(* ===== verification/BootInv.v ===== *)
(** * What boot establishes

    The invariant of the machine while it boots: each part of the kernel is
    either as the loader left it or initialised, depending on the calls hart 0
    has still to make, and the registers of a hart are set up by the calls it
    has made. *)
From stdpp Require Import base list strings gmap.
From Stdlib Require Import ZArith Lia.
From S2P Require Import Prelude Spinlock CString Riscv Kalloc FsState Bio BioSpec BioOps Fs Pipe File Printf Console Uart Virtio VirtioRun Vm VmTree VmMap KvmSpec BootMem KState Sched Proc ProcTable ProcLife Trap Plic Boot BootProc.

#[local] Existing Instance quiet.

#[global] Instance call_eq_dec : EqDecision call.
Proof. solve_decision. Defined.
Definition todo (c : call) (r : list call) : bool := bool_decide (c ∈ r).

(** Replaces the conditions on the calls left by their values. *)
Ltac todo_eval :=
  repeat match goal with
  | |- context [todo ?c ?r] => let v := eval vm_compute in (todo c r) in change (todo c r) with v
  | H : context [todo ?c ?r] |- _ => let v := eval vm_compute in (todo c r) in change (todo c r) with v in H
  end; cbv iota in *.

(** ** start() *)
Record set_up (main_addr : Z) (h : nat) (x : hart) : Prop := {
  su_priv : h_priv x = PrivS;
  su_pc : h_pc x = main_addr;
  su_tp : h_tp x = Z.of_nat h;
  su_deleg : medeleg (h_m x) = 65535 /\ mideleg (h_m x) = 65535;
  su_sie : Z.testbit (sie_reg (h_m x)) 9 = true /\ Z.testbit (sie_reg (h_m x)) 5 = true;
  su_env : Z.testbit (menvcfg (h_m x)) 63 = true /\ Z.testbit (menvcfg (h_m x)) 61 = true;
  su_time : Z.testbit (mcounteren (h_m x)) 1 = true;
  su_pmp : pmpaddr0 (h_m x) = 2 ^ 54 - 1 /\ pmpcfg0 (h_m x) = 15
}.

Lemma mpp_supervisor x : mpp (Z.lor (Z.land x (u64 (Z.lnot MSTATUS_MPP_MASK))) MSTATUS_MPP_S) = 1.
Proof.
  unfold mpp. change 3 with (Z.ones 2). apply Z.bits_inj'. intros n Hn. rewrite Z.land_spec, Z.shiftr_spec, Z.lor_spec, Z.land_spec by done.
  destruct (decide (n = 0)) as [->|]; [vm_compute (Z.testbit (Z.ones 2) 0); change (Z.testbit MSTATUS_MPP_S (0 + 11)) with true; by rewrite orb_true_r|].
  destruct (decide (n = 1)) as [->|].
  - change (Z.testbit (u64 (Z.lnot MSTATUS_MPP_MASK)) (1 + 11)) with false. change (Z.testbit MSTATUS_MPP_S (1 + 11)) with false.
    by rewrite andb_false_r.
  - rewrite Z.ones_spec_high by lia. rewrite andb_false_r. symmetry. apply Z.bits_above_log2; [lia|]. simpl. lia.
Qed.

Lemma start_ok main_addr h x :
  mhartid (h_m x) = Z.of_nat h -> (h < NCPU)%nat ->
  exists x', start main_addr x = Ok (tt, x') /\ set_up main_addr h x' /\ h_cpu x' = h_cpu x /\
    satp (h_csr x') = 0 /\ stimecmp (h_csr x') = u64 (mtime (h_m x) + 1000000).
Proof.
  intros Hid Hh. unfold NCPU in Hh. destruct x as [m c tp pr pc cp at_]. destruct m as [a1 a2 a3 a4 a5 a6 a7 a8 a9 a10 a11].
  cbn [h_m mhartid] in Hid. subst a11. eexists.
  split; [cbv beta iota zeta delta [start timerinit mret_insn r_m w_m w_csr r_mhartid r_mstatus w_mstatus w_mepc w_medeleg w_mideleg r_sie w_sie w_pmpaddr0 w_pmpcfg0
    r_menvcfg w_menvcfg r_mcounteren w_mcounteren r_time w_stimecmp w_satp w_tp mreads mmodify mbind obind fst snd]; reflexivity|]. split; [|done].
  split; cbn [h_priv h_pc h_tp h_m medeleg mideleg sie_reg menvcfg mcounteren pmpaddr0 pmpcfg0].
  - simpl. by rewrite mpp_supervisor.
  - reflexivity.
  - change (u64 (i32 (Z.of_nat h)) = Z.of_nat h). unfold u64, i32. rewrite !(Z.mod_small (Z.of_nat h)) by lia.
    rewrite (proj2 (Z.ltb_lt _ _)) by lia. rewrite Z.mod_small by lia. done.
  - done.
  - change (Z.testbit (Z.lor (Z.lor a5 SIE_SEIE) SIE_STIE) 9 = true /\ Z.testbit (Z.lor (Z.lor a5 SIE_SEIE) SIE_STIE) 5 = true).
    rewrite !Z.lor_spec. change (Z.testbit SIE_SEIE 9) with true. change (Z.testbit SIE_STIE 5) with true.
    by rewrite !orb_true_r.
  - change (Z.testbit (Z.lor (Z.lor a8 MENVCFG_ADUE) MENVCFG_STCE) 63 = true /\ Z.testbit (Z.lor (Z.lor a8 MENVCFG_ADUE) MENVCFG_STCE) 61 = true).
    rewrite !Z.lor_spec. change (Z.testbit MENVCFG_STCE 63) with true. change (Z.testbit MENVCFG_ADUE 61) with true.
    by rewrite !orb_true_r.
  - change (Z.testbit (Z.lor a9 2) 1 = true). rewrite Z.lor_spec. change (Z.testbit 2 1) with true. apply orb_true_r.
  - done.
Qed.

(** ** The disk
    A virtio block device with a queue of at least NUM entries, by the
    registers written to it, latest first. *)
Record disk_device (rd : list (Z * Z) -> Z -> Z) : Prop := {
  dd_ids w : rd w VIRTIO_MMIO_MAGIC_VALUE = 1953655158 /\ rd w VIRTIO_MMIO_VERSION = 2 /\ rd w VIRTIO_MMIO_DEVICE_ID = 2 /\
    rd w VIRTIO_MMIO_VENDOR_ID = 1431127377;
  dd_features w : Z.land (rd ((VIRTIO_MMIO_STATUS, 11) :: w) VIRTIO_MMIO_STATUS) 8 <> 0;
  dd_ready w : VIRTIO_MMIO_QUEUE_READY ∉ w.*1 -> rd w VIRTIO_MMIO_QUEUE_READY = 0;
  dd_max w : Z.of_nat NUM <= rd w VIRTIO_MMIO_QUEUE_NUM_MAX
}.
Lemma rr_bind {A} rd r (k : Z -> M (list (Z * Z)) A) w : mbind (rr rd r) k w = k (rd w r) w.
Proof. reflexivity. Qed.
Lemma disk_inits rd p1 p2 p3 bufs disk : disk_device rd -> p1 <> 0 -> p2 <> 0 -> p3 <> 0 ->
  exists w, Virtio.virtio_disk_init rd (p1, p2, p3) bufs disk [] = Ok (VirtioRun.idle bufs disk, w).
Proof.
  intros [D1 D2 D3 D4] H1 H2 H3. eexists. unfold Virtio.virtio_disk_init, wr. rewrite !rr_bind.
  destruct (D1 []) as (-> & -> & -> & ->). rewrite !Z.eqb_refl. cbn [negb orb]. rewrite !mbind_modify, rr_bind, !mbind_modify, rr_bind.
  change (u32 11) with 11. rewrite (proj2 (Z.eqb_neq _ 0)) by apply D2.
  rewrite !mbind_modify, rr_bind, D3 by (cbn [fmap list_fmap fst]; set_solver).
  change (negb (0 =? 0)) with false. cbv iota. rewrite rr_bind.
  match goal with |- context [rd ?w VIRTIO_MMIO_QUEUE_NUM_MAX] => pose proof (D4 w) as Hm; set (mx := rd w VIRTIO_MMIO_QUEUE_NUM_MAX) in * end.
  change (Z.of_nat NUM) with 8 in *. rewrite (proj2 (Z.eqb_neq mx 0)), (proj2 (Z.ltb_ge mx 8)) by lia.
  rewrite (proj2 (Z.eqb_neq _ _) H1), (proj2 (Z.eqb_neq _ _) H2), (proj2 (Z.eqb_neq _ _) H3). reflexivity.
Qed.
--
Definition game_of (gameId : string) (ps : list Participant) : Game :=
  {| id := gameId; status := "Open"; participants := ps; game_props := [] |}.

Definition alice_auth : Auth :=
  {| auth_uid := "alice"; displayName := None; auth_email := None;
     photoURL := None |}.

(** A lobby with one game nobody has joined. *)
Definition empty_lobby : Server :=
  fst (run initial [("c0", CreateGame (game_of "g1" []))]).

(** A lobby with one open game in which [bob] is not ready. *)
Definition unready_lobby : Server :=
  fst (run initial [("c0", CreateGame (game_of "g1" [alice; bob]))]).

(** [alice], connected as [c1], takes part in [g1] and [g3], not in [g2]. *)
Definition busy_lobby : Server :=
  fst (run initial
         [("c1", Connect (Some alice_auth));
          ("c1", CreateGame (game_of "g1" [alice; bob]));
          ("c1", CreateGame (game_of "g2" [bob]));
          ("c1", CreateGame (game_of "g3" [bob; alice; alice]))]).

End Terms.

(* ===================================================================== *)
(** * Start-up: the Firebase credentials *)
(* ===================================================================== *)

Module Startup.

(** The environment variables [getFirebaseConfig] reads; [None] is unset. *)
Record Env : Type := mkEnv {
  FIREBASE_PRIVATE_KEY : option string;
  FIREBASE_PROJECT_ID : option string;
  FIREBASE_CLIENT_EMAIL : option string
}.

**PROBLEM TO WORK ON**. All lines above from the one holding "auth_email := None;" to the one holding "(** A lobby with one open", inclusive, are to be copied exactly; no other line is wanted.

**EXERCISE OUTPUT**.
  {| auth_uid := "alice"; displayName := None; auth_email := None;
     photoURL := None |}.

(** A lobby with one game nobody has joined. *)
Definition empty_lobby : Server :=
  fst (run initial [("c0", CreateGame (game_of "g1" []))]).

(** A lobby with one open game in which [bob] is not ready. *)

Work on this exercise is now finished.